The others cringed in her direction.

Octavilla sneered down at her. "Ahem."

The girl lay still.

"AHEM."

No response.

Octavilla drew an Octoshot from her belt and pressed it into the girl's shoulder, pulling the trigger. The girl's arm jerked from the impact, and ink gushed across her neck and torso.

She otherwise did not respond.

The mistress blinked. "... I know of girls too absorbed in their tunes, but this is the first time I've seen one ignore a bullet in the arm..."

She was halfway through the statement when the truth began to creep upon her. Octavilla reached down and shook the girl.

"Wake up," she said. "I ordered you to wake up!"

The girl never woke. She lay limp beneath the mistress' hands. Not moving. Not breathing. Her body was already cold. Octavilla lifted her hands away with a sickly, coagulated slime on her palms.

She backed away, hands quivering like the slime burned them. "G-... C-call a medic. One of you, now."

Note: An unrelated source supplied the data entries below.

Lemma rx_state_same up n held r r' : same_rx r r' -> rx_state up n held r -> rx_state up n held r'.
Proof.
  intros (E1&E2&E3&E4&E5&E6) (H1&H2&H3&H4&H5&H6). pose proof (rx_output_same up n r r' E4 E5 E6 H6).
  split_and!; congruence || done.
Qed.

Lemma rx_state_deliver up n held r :
  (n <= N)%nat -> increasing n held -> Forall (fun i => (i < n + 512 /\ i < N)%nat) held ->
  vr_r r = sn_of (n + run n held) -> vr_mr r = (sn_of (n + run n held) + 512) mod 1024 ->
  receiver_buffer r = map held_pdu held -> rx_output up n r -> n ∈ held ->
  exists r', rlc_am_rx_list_reassemble_rlc_sdus r = Ok r' /\
    rx_state up (n + run n held) (drop (run n held) held) r'.
Proof.
  intros Hn Hinc Hw Hv Hmr Hbuf Ho Hin.
  assert (Hl : exists l, held = n :: l).
  { destruct held as [|j l]; [by apply not_elem_of_nil in Hin|]. destruct Hinc as [Hj Hinc].
    apply elem_of_cons in Hin as [<- | Hin]; [by eexists|]. pose proof (increasing_elem _ _ _ Hinc Hin). lia. }
  destruct Hl as (l & El). pose proof Hinc as Hinc'. rewrite El in Hinc'. destruct Hinc' as [_ Hincl].
  destruct (reassemble_run up (reassemble_fuel r) n l r) as (r' & G1 & G2 & G3 & G4 & G5); try done.
  { by rewrite Hbuf, El. }
  { rewrite <- El. eapply Forall_impl; [exact Hw|]. cbn. lia. }
  { unfold reassemble_fuel. rewrite Hbuf, length_map, El. cbn [length]. lia. }
  rewrite <- El in G2, G3. exists r'. split.
  - unfold rlc_am_rx_list_reassemble_rlc_sdus. rewrite Hbuf.
    assert (Hmap : map held_pdu held = held_pdu n :: map held_pdu l) by (by rewrite El). rewrite Hmap.
    unfold rx_rf. cbn [pdu_info held_pdu all_segments_received Z.gtb Z.compare]. rewrite finfo_rf. exact G1.
  - split; [|split; [|split_and!; [congruence|congruence|exact G3|exact G2]]].
    + rewrite Forall_forall in Hw.
      destruct (Nat.eq_dec (run n held) 0) as [E | E]; [lia|].
      pose proof (run_elem n held (n + run n held - 1) Hinc ltac:(lia)) as Hlast.
      pose proof (Hw _ Hlast). lia.
    + split; [by apply run_rest|]. apply Forall_drop. eapply Forall_impl; [exact Hw|]. cbn. lia.
Qed.

Lemma in_window i n : (n <= i + 512)%nat -> (i < n + 512)%nat ->
  RLC_AM_SN_IN_WINDOW (sn_of i) (sn_of n) = (n <=? i)%nat.
Proof.
  intros H1 H2. unfold RLC_AM_SN_IN_WINDOW, RLC_SN_IN_WINDOW. fold (RLC_AM_DIFF_SN (sn_of i) (sn_of n)).
  change (Z.shiftr RLC_AM_SN_MODULO 1) with 512. destruct (Nat.leb_spec n i).
  - rewrite sn_dist by lia. apply Z.ltb_lt. lia.
  - rewrite RLC_AM_DIFF_SN_mod. unfold sn_of. apply Z.ltb_ge. mod_lia.
Qed.
(* ===== verification/RlcAm.v ===== *)
(** * The entity, its life cycle and its interfaces (rlc_am_init.c, rlc_am.c)

    Initialisation, re-establishment and configuration of an entity; requests
    of the upper layer, transmission opportunities and indications of MAC,
    configuration by RRC.  What the [calloc]s of the initialisation and
    [get_free_mem_block] give for a new PDU are arguments. *)

From S2P Require Import Prelude Bits RlcAmTypes RlcAmEntity RlcAmWindows RlcAmTxBuffer RlcTimers RlcAmTimers RlcAmInSdu.
From S2P Require Import RlcAmPolling RlcAmRetransmit RlcAmResegment RlcAmSegment RlcAmRxPdu RlcAmRxList RlcAmStatusRx RlcAmStatusTx RlcAmReceiver.

(** [upper_layer] is the history of the calls to the layer above: it is not a
    field of the C structure and survives the [memset]. *)
Definition memset_entity (r : rlc_am_entity_t) : rlc_am_entity_t :=
  entity_zero <| upper_layer := upper_layer r |>.

(** Whether the two [calloc]s succeed; their results are not tested. *)
Record am_init_mem := Mk_am_init_mem { calloc_input_sdus : bool; calloc_tx_data_pdu_buffer : bool }.
Definition am_init_ok : am_init_mem := Mk_am_init_mem true true.

Definition rlc_am_init (mem : am_init_mem) (r : rlc_am_entity_t) : rlc_am_entity_t :=
  if initialized r then r
  else
    let r := memset_entity r in
    let r := r <| input_sdus := if calloc_input_sdus mem then Some (replicate 1024 tx_sdu_zero) else None |>
               <| tx_data_pdu_buffer := if calloc_tx_data_pdu_buffer mem then replicate 512 tx_pdu_zero else [] |> in
    let r := r <| vt_ms := u16 (vt_a r + RLC_AM_WINDOW_SIZE) |>
               <| vr_mr := u16 (vr_r r + RLC_AM_WINDOW_SIZE) |>
               <| vr_x := RLC_SN_UNDEFINED |>
               <| sn_status_triggered_delayed := i16 RLC_SN_UNDEFINED |>
               <| last_absolute_subframe_status_indication := 4294967295 |> in
    r <| initialized := true |>.

Definition rlc_am_reestablish (r : rlc_am_entity_t) : rlc_am_entity_t :=
  let r := r <| receiver_buffer := [] |> <| pdus_to_mac_layer := [] |>
             <| control_pdu_list := [] |> <| segmentation_pdu_list := [] |> in
  let r := r <| vt_a := 0 |> <| vt_ms := 0 + RLC_AM_WINDOW_SIZE |> <| vt_s := 0 |>
             <| poll_sn := 0 |> in
  let r := r <| c_pdu_without_poll := 0 |> <| c_byte_without_poll := 0 |> in
  let r := r <| vr_r := 0 |> <| vr_mr := 0 + RLC_AM_WINDOW_SIZE |> <| vr_x := RLC_SN_UNDEFINED |>
             <| vr_ms := 0 |> <| vr_h := 0 |>
             <| sn_status_triggered_delayed := i16 RLC_SN_UNDEFINED |>
             <| status_requested := RLC_AM_STATUS_NOT_TRIGGERED |> in
  r <| last_absolute_subframe_status_indication := 4294967295 |> <| initialized := true |>.

(** Every list and block is freed before the [memset]. *)
Definition rlc_am_cleanup (r : rlc_am_entity_t) : rlc_am_entity_t :=
  let r := r <| receiver_buffer := [] |> <| pdus_to_mac_layer := [] |>
             <| control_pdu_list := [] |> <| segmentation_pdu_list := [] |>
             <| output_sdu_in_construction := None |>
             <| input_sdus := None |> <| tx_data_pdu_buffer := [] |> in
  memset_entity r.

(** The parameters [max_retx_thresholdP], [poll_pduP] and [poll_byteP] are
    [uint16_t]: the conversion of the arguments is part of the call. *)
Definition rlc_am_configure (max_retx_thresholdP poll_pduP poll_byteP t_poll_retransmitP
    t_reorderingP t_status_prohibitP : Z) (r : rlc_am_entity_t) : rlc_am_entity_t :=
  let set_parameters (r : rlc_am_entity_t) :=
    r <| max_retx_threshold := u16 max_retx_thresholdP |> <| poll_pdu := u16 poll_pduP |>
      <| poll_byte := u16 poll_byteP |> <| protocol_state := RLC_DATA_TRANSFER_READY_STATE |> in
  if configured r then
    let r := set_parameters r in
    r <| t_poll_retransmit := (t_poll_retransmit r) <| ms_duration := t_poll_retransmitP |> |>
      <| t_reordering := (t_reordering r) <| ms_duration := t_reorderingP |> |>
      <| t_status_prohibit := (t_status_prohibit r) <| ms_duration := t_status_prohibitP |> |>
  else
    let r := set_parameters r in
    let r := rlc_am_init_timer_poll_retransmit t_poll_retransmitP r in
    let r := rlc_am_init_timer_reordering t_reorderingP r in
    let r := rlc_am_init_timer_status_prohibit t_status_prohibitP r in
    r <| configured := true |>.

Definition rlc_am_set_debug_infos (srb_flagP : bool) (rb_idP chan_idP : Z) (r : rlc_am_entity_t)
  : rlc_am_entity_t :=
  r <| rb_id := rb_idP |> <| channel_id := chan_idP |> <| is_data_plane := negb srb_flagP |>.

(** ** Interfaces *)

(** ** Upper layer *)

(** [struct rlc_am_data_req] with the data of the SDU. *)
Record rlc_am_data_req_t := Mk_data_req {
  req_mui : Z;
  req_data_size : Z;
  req_data : list Z
}.

Definition rlc_am_data_req (c : protocol_ctxt_t) (sdu : rlc_am_data_req_t) (r : rlc_am_entity_t)
  : res rlc_am_entity_t :=
  cell ← get_sdu r (next_sdu_index r);
  if is_null (sdu_mem_block cell) && negb (segmented (sdu_flags cell)) &&
     negb (Z.rem (next_sdu_index r + 1) RLC_AM_SDU_CONTROL_BUFFER_SIZE =? current_sdu_index r)
  then
    let data_size := u16 (req_data_size sdu) in
    let new := tx_sdu_zero <| sdu_mem_block := Some (req_data sdu) |>
                           <| mui := req_mui sdu |> <| sdu_size := data_size |>
                           <| sdu_remaining_size := data_size |> <| sdu_segmented_size := 0 |>
                           <| sdu_creation_time := frame c |> in
    let r := stat_add stat_tx_pdcp_sdu 1 r in
    let r := stat_add stat_tx_pdcp_bytes data_size r in
    let r := r <| sdu_buffer_occupancy := sdu_buffer_occupancy r + data_size |>
               <| nb_sdu := nb_sdu r + 1 |>
               <| nb_sdu_no_segmented := nb_sdu_no_segmented r + 1 |> in
    r ← set_sdu r (next_sdu_index r) new;
    Ok (r <| next_sdu_index := Z.rem (next_sdu_index r + 1) RLC_AM_SDU_CONTROL_BUFFER_SIZE |>)
  else
    let r := stat_add stat_tx_pdcp_sdu_discarded 1 r in
    Ok (stat_add stat_tx_pdcp_bytes_discarded (u16 (req_data_size sdu)) r).

(** ** Transmission opportunity *)

Definition may_send_status (r : rlc_am_entity_t) : bool :=
  (nb_bytes_requested_by_mac r >=? 2) &&
  (negb (status_requested r =? 0) && (Z.land (status_requested r) RLC_AM_STATUS_NO_TX_MASK =? 0)).

(** New data: the last priority.  [block] is what [get_free_mem_block] returns
    for the PDU. *)
Definition get_new_pdu (c : protocol_ctxt_t) (block : option (list Z)) (r : rlc_am_entity_t) : res rlc_am_entity_t :=
  if (nb_bytes_requested_by_mac r >? 2) && negb (sdu_buffer_occupancy r =? 0) &&
     negb (vt_s r =? vt_ms r)
  then
    r ← rlc_am_segment_10 c block r;
    let r := r <| pdus_to_mac_layer := pdus_to_mac_layer r ++ segmentation_pdu_list r |>
               <| segmentation_pdu_list := [] |> in
    match pdus_to_mac_layer r with
    | [] => Ok r
    | head :: _ =>
        let r := stat_add stat_tx_data_pdu 1 r in
        Ok (stat_add stat_tx_data_bytes (tb_size head) r)
    end
  else Ok r.

(** Retransmissions, then new data. *)
Definition get_data_pdu (c : protocol_ctxt_t) (block : option (list Z)) (r : rlc_am_entity_t) : res rlc_am_entity_t :=
  if negb (retrans_num_bytes_to_retransmit r =? 0) && (nb_bytes_requested_by_mac r >? 2) then
    '(pdu, r) ← rlc_am_get_pdu_to_retransmit c r;
    match pdu with
    | Some tb => Ok (r <| pdus_to_mac_layer := pdus_to_mac_layer r ++ [tb] |>)
    | None => get_new_pdu c block r
    end
  else get_new_pdu c block r.

Definition rlc_am_get_pdus (c : protocol_ctxt_t) (block : option (list Z)) (r : rlc_am_entity_t)
  : res rlc_am_entity_t :=
  match protocol_state r with
  | RLC_DATA_TRANSFER_READY_STATE =>
      if may_send_status r then
        r ← rlc_am_send_status_pdu r;
        match control_pdu_list r with
        | pdu :: rest =>
            let r := r <| control_pdu_list := rest |>
                       <| pdus_to_mac_layer := pdus_to_mac_layer r ++ [pdu] |>
                       <| status_requested := RLC_AM_STATUS_NOT_TRIGGERED |>
                       <| status_buffer_occupancy := 0 |> in
            Ok (rlc_am_start_timer_status_prohibit c r)
        | [] => get_data_pdu c block r
        end
      else get_data_pdu c block r
  | _ => Ok r
  end.

Definition rlc_am_mac_data_request (c : protocol_ctxt_t) (enb_flagP : bool) (block : option (list Z))
    (r : rlc_am_entity_t) : res (mac_data_req * rlc_am_entity_t) :=
  r ← rlc_am_get_pdus c block r;
  let data := pdus_to_mac_layer r in
  let r := r <| pdus_to_mac_layer := [] |> in
  '(bo, r) ← (if enb_flagP then
                '(n, r) ← rlc_am_get_buffer_occupancy_in_bytes r; Ok (Some n, r)
              else Ok (None, r));
  Ok (Mk_mac_data_req data bo (protocol_state r), r).

(** ** Indications of MAC *)
Definition rlc_am_rx (c : protocol_ctxt_t) (data_indP : list mac_tb_ind) (r : rlc_am_entity_t)
  : res rlc_am_entity_t :=
  match protocol_state r with
  | RLC_DATA_TRANSFER_READY_STATE => rlc_am_receive_routing c data_indP r
  | _ => Ok r
  end.

Definition rlc_am_mac_data_indication (c : protocol_ctxt_t) (data_indP : list mac_tb_ind)
    (r : rlc_am_entity_t) : res rlc_am_entity_t :=
  rlc_am_rx c data_indP r.

Definition rlc_am_set_nb_bytes_requested_by_mac (tb_sizeP : Z) (r : rlc_am_entity_t)
  : rlc_am_entity_t :=
  r <| nb_bytes_requested_by_mac := tb_sizeP |>.

(** The head SDU's fields are read by casting [mem_block->data]: [cast] reads
    the bytes of the block as a [rlc_am_tx_sdu_management_t]. *)
Definition rlc_am_mac_status_indication (cast : list Z -> rlc_am_tx_sdu_management_t)
    (c : protocol_ctxt_t) (tb_sizeP : Z) (enb_flagP : bool) (r : rlc_am_entity_t)
  : res (mac_status_resp * rlc_am_entity_t) :=
  let resp := Mk_status_resp 0 0 0 0 false (protocol_state r) in
  match input_sdus r with
  | None => Ok (resp, r)
  | Some _ =>
      r ← (if negb (last_absolute_subframe_status_indication r =? time_ms c) then
             r ← rlc_am_check_timer_poll_retransmit c r;
             r ← rlc_am_check_timer_reordering c r;
             Ok (rlc_am_check_timer_status_prohibit c r)
           else Ok r);
      let r := r <| last_absolute_subframe_status_indication := time_ms c |>
                 <| nb_bytes_requested_by_mac := u16 tb_sizeP |> in
      '(bo, r) ← rlc_am_get_buffer_occupancy_in_bytes r;
      let bo :=
        (if enb_flagP then
           let max_li_overhead := (if nb_sdu_no_segmented r >? 1
                                   then RLC_AM_HEADER_LI_LENGTH (nb_sdu_no_segmented r - 1) else 0) in
           let header_overhead := (if sdu_buffer_occupancy r >? 0 then 2 else 0) in
           u32 (bo + (header_overhead + max_li_overhead))
         else bo) in
      let resp := resp <| buffer_occupancy_in_bytes := bo |> in
      head ← get_sdu r (current_sdu_index r);
      match sdu_mem_block head, bo with
      | Some block, Zpos _ =>
          let h := cast block in
          let diff_time := i32 (frame c - sdu_creation_time h) in
          Ok (resp <| buffer_occupancy_in_pdus := u16 (nb_sdu r) |>
                   <| head_sdu_creation_time :=
                        if diff_time >? 0 then u32 diff_time
                        else u32 (4294967295 - diff_time + frame c) |>
                   <| head_sdu_remaining_size_to_send := u16 (sdu_remaining_size h) |>
                   <| head_sdu_is_segmented :=
                        negb (u16 (sdu_size h) =? u16 (sdu_remaining_size h)) |>, r)
      | _, _ =>
          if negb (retrans_num_bytes_to_retransmit r =? 0) then
            Ok (resp <| buffer_occupancy_in_pdus := u16 (retrans_num_pdus r) |>
                     <| head_sdu_remaining_size_to_send := u32 (retrans_num_bytes_to_retransmit r) |>
                     <| head_sdu_is_segmented := true |>, r)
          else Ok (resp, r)
      end
  end.

(** ** Configuration *)

(** [RLC_COLL_KEY_VALUE]: the key of an entity in [rlc_coll_p]. *)
Definition RLC_COLL_KEY_VALUE (module_id rnti : Z) (is_enb : bool) (rb_id_ : Z) (is_srb : bool) : Z :=
  Z.lor (Z.lor (Z.lor (Z.lor (Z.lor module_id (Z.shiftl rnti 8)) (Z.shiftl (b2z is_enb) 24))
                      (Z.shiftl rb_id_ 25)) (Z.shiftl (b2z is_srb) 33)) (Z.shiftl 5 34).

(** The entities of the collection, by key. *)
Abbreviation rlc_collection := (gmap Z rlc_am_entity_t).

Record rlc_am_info_t := Mk_am_info {
  info_max_retx_threshold : Z;
  info_poll_pdu : Z;
  info_poll_byte : Z;
  info_t_poll_retransmit : Z;
  info_t_reordering : Z;
  info_t_status_prohibit : Z
}.

(** [rlc_am_init], [rlc_am_set_debug_infos] and [rlc_am_configure] in a row. *)
Definition configure_entity (mem : am_init_mem) (srb_flagP : bool) (rb_idP chan_idP : Z) (i : rlc_am_info_t)
    (r : rlc_am_entity_t) : rlc_am_entity_t :=
  rlc_am_configure (info_max_retx_threshold i) (info_poll_pdu i) (info_poll_byte i)
    (info_t_poll_retransmit i) (info_t_reordering i) (info_t_status_prohibit i)
    (rlc_am_set_debug_infos srb_flagP rb_idP chan_idP (rlc_am_init mem r)).

Definition config_req_rlc_am (mem : am_init_mem) (key : Z) (srb_flagP : bool) (config_am_pP : rlc_am_info_t)
    (rb_idP chan_idP : Z) (coll : rlc_collection) : rlc_collection :=
  match coll !! key with
  | Some r => <[key := configure_entity mem srb_flagP rb_idP chan_idP config_am_pP r]> coll
  | None => coll
  end.

Definition maxRetxThreshold_tab : list Z := [1; 2; 3; 4; 6; 8; 16; 32].
Definition pollPDU_tab : list Z := [4; 8; 16; 32; 64; 128; 256; RLC_AM_POLL_PDU_INFINITE].
Definition pollByte_tab : list Z :=
  [25000; 50000; 75000; 100000; 125000; 250000; 375000; 500000; 750000; 1000000; 1250000; 1500000;
   2000000; 3000000; RLC_AM_POLL_BYTE_INFINITE].
(** 5, 10, ... 250 and the longer values (release 14). *)
Definition steps_of_5 (first : Z) (n : nat) : list Z := map (fun i => first + 5 * Z.of_nat i) (seq 0 n).
Definition PollRetransmit_tab : list Z := steps_of_5 5 50 ++ [300; 350; 400; 450; 500; 800; 1000; 2000; 4000].
Definition am_t_Reordering_tab : list Z :=
  steps_of_5 0 21 ++ [110; 120; 130; 140; 150; 160; 170; 180; 190; 200; 1600].
Definition t_StatusProhibit_tab : list Z := steps_of_5 0 51 ++ [300; 350; 400; 450; 500; 800; 1000; 1200; 1600; 2000; 2400].

(** The enumerations of [RLC-Config] (ASN.1); the bounds checked are the
    lengths of the tables. *)
Record RLC_Config_am := Mk_config_am {
  asn_maxRetxThreshold : Z;
  asn_pollPDU : Z;
  asn_pollByte : Z;
  asn_t_PollRetransmit : Z;
  asn_t_Reordering : Z;
  asn_t_StatusProhibit : Z
}.

Definition asn1_legal (a : RLC_Config_am) : bool :=
  (asn_maxRetxThreshold a <=? 7) && (asn_pollPDU a <=? 7) && (asn_pollByte a <? 15) &&
  (asn_t_PollRetransmit a <? 59) && (asn_t_Reordering a <? 32) && (asn_t_StatusProhibit a <? 62).

Definition asn1_info (a : RLC_Config_am) : res rlc_am_info_t :=
  x1 ← array_get maxRetxThreshold_tab (asn_maxRetxThreshold a);
  x2 ← array_get pollPDU_tab (asn_pollPDU a);
  x3 ← array_get pollByte_tab (asn_pollByte a);
  x4 ← array_get PollRetransmit_tab (asn_t_PollRetransmit a);
  x5 ← array_get am_t_Reordering_tab (asn_t_Reordering a);
  x6 ← array_get t_StatusProhibit_tab (asn_t_StatusProhibit a);
  Ok (Mk_am_info x1 x2 x3 x4 x5 x6).

Definition config_req_rlc_am_asn1 (mem : am_init_mem) (key : Z) (srb_flagP : bool) (a : RLC_Config_am)
    (rb_idP chan_idP : Z) (coll : rlc_collection) : res rlc_collection :=
  match coll !! key with
  | Some r =>
      if asn1_legal a then
        i ← asn1_info a;
        Ok (<[key := configure_entity mem srb_flagP rb_idP chan_idP i r]> coll)
      else Ok coll
  | None => Ok coll
  end.

(** [rlc_am_stat_req] copies the counters out. *)
Definition rlc_am_stat_req (r : rlc_am_entity_t) : rlc_am_stats := stats r.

As if a medic would do any good. The Octoling girl wasn't sick, she was dead. Her body began to decay into the bed sheets, the stench bleeding across the room and stealing into the noses of her mortified roommates.

Over by two rooms, in a darkened closet, a girl stood lit from below by the orphanage's spawn point. Lifting her shaking hands, she flexed the fingers like they were stiff and difficult to bend. Half-dry ink melted down her like a twisted dress.

Opening her palms, she stroked the two tentacles hanging from either side of her head as her breathing raced.